Problem to solve: Your job is to set down the stretch of entries that opens with the line containing "Math_max := Qmax;" and closes with the line containing "(2 * of_positive p')%float". Keep both end lines, copy each exactly, and add nothing.

Listed records:
****************
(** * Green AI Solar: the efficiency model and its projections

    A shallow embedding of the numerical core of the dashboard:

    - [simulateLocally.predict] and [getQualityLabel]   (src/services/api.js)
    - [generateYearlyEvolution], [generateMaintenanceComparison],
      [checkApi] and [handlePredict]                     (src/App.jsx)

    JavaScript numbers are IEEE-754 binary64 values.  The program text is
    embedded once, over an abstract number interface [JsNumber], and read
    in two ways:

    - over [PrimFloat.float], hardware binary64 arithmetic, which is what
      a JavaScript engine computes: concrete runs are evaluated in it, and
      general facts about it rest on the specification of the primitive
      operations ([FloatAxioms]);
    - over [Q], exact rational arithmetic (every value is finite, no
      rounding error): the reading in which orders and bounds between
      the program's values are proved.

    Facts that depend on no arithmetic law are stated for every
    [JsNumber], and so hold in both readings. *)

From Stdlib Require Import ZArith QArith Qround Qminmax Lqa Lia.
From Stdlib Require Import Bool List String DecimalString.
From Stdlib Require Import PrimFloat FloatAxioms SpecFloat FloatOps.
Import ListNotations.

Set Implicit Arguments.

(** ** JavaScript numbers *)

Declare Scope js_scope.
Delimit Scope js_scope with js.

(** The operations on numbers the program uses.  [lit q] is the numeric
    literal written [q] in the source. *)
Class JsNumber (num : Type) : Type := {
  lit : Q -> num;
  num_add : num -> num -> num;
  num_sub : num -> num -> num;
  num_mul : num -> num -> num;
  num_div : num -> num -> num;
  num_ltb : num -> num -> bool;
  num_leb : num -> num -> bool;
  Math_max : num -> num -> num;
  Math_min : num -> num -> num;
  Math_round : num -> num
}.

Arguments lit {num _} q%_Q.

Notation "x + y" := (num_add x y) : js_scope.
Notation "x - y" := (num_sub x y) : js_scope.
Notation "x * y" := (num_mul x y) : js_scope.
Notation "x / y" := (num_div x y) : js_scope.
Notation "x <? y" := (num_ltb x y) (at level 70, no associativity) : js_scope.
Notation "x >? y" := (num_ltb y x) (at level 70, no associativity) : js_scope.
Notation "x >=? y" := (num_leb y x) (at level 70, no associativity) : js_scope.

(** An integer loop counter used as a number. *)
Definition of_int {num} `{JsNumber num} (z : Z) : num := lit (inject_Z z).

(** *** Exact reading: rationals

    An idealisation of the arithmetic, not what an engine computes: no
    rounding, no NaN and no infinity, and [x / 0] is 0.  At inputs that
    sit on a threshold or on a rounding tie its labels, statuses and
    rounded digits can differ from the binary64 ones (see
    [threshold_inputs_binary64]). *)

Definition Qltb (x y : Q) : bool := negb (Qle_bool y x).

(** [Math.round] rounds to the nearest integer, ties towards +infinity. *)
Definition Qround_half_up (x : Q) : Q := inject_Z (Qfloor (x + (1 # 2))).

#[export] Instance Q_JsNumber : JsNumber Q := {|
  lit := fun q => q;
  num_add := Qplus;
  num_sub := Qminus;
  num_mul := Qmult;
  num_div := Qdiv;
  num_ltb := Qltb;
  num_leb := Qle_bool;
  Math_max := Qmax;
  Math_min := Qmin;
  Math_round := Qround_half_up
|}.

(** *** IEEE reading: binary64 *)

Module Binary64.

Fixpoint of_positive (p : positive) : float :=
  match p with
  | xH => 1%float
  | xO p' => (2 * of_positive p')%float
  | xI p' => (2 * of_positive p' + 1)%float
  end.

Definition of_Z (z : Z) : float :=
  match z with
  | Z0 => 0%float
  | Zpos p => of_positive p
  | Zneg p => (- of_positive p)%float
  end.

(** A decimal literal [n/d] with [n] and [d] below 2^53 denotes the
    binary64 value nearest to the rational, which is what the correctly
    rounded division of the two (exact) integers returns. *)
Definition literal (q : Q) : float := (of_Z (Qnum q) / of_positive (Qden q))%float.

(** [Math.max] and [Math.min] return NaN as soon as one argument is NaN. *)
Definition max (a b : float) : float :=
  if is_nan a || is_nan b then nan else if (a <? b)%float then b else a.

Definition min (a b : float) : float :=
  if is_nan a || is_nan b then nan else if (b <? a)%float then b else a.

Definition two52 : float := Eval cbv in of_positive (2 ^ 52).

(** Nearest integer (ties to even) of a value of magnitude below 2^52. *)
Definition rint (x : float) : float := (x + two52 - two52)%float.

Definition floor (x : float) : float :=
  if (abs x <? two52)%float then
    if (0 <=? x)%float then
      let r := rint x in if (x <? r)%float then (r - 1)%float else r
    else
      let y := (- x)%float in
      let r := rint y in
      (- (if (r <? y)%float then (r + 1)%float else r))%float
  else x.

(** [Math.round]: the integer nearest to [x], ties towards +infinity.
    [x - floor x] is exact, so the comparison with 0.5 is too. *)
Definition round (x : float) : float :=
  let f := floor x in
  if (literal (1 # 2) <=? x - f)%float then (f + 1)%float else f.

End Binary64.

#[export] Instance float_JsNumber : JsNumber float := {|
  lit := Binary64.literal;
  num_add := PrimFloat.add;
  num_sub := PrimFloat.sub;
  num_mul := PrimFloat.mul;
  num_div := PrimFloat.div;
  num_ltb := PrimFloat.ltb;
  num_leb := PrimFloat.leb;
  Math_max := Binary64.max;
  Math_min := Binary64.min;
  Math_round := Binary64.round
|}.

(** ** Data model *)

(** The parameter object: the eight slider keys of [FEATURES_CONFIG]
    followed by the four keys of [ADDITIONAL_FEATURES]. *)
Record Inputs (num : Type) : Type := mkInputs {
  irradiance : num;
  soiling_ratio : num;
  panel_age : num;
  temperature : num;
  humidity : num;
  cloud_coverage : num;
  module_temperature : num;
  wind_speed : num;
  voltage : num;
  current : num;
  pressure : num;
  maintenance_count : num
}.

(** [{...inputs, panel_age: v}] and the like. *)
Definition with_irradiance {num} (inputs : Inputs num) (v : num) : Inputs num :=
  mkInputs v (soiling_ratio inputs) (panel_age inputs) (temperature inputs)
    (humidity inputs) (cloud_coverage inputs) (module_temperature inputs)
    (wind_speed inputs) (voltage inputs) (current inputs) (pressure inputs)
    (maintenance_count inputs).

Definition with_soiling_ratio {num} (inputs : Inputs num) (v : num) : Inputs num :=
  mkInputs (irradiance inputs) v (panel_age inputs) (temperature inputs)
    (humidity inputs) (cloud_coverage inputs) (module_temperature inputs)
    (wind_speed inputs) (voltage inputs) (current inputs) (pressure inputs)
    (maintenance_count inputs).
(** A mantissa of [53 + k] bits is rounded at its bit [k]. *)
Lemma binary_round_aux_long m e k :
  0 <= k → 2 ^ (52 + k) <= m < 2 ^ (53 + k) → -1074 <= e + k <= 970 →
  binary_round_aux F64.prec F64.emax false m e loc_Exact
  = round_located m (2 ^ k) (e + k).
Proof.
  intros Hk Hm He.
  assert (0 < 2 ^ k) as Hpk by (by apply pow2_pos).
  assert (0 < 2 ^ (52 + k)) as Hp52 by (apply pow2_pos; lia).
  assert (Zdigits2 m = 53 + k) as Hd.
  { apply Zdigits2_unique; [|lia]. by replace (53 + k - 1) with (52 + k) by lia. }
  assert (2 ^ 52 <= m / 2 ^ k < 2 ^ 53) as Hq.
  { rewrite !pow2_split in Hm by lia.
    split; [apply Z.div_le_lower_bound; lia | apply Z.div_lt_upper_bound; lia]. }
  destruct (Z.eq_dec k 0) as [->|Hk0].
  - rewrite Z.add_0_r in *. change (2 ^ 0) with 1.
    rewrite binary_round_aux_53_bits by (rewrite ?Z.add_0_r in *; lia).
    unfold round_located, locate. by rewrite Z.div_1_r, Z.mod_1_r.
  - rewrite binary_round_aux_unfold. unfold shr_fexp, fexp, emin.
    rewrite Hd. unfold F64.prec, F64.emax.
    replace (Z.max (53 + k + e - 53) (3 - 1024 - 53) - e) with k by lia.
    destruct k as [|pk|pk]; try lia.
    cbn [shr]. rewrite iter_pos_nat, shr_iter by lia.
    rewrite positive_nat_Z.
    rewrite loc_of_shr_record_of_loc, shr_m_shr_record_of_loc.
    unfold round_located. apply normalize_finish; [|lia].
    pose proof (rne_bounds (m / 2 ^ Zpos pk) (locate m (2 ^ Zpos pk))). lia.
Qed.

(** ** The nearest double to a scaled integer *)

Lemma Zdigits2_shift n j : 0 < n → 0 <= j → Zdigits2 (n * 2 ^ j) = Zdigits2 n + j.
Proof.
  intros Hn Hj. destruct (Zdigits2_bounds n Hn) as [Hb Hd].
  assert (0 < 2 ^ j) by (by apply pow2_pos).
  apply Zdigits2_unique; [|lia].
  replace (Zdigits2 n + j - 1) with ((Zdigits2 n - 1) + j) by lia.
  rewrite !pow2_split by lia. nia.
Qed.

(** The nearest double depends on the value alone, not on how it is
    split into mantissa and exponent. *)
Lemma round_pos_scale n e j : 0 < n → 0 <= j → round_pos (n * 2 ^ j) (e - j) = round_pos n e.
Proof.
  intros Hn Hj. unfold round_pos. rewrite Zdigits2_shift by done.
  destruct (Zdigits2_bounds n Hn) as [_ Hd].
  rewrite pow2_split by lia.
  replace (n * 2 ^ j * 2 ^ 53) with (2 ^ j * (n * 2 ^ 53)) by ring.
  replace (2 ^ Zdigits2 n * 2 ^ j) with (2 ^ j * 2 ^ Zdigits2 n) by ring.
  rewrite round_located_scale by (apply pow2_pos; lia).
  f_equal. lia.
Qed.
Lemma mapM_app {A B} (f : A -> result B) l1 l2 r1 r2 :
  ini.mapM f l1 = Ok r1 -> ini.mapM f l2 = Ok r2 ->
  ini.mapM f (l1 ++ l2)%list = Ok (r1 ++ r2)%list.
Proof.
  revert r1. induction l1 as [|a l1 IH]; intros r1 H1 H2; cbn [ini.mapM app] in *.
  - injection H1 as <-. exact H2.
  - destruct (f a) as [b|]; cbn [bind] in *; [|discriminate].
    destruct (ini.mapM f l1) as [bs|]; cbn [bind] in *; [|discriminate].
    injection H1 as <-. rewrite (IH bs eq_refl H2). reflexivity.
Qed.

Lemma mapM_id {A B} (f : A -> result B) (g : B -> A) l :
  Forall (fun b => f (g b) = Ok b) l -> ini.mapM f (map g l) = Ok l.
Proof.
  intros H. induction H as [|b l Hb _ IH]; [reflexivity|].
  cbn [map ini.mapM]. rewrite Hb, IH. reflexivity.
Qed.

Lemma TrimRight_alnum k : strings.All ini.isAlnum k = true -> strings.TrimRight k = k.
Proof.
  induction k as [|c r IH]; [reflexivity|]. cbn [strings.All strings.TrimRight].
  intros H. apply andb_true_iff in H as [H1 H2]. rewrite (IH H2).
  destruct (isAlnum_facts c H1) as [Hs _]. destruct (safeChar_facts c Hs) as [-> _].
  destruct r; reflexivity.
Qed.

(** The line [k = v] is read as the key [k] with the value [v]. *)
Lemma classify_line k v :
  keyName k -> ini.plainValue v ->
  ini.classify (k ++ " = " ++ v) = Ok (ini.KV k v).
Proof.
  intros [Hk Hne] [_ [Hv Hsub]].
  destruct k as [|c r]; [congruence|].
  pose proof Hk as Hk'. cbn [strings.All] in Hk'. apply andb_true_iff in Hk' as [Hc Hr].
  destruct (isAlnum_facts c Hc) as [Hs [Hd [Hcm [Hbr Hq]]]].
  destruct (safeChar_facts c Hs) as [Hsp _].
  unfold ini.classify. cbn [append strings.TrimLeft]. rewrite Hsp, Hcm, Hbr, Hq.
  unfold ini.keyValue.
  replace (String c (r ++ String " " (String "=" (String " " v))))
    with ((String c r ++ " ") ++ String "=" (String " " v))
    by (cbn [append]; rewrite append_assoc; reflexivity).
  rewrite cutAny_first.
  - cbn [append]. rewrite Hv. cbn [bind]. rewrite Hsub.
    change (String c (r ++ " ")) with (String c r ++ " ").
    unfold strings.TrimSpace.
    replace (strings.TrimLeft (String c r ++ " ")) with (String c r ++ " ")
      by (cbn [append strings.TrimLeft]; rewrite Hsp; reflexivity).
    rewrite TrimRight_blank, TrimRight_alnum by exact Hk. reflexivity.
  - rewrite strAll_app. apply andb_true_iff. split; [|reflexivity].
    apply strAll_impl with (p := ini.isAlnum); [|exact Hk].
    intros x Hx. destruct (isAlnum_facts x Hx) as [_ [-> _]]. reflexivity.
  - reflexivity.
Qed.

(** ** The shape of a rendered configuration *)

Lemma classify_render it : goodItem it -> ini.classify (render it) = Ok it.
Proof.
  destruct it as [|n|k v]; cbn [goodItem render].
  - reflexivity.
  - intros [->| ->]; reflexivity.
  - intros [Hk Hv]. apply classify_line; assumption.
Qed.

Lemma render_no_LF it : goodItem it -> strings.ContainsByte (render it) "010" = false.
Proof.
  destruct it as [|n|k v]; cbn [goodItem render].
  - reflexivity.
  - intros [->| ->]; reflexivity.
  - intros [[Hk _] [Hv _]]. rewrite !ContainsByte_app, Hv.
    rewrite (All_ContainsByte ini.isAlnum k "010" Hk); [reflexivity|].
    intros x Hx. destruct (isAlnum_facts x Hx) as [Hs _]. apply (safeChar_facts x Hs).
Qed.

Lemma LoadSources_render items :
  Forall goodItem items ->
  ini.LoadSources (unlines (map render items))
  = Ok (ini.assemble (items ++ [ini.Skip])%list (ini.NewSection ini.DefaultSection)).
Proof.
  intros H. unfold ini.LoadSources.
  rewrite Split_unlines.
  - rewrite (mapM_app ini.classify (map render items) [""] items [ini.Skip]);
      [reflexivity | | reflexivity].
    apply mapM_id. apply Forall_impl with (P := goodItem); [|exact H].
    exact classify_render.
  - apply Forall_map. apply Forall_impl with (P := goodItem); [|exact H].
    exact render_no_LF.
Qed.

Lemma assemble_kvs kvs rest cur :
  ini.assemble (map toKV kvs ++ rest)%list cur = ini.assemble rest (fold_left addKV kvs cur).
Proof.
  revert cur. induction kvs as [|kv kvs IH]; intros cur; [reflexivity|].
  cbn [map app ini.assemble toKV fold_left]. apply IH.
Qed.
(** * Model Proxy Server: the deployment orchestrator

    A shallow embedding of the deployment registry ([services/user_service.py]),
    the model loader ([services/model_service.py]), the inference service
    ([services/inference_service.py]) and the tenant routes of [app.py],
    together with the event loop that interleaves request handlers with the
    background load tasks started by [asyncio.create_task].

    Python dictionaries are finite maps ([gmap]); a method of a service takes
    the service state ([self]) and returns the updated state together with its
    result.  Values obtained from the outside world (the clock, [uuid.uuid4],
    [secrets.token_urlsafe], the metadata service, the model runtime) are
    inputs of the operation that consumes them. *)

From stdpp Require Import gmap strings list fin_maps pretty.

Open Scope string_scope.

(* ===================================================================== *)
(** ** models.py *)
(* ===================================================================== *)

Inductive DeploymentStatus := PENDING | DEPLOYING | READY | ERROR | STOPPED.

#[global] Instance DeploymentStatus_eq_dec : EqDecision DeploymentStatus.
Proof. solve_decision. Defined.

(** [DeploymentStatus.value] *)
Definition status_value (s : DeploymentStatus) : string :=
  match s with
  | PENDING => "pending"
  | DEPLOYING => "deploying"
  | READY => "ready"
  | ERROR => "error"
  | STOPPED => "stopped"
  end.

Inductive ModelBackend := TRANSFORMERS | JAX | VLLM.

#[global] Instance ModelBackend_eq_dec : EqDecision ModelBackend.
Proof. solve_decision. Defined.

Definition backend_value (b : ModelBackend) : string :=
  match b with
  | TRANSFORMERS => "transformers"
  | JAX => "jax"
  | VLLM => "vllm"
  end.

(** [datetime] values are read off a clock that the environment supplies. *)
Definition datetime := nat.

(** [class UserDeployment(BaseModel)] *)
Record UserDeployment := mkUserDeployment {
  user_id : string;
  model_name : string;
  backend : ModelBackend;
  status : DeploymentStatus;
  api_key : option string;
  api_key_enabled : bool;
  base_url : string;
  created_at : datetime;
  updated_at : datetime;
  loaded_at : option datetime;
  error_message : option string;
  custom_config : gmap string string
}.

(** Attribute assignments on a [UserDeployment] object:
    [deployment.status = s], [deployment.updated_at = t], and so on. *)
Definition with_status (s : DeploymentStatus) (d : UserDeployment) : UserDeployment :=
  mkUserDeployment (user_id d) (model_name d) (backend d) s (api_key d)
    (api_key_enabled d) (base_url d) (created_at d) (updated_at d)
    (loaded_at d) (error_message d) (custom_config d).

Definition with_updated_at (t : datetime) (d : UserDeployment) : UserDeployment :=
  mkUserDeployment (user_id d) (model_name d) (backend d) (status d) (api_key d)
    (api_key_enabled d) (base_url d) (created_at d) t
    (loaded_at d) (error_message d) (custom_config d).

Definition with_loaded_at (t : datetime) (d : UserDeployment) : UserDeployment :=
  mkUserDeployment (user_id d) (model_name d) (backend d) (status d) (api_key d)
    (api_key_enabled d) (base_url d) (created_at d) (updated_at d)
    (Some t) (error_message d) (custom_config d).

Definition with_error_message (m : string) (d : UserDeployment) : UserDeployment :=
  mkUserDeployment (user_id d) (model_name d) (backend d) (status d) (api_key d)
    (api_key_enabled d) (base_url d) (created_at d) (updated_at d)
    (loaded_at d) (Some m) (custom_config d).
****************
Exercise output:
  Math_max := Qmax;
  Math_min := Qmin;
  Math_round := Qround_half_up
|}.

(** *** IEEE reading: binary64 *)

Module Binary64.

Fixpoint of_positive (p : positive) : float :=
  match p with
  | xH => 1%float
  | xO p' => (2 * of_positive p')%float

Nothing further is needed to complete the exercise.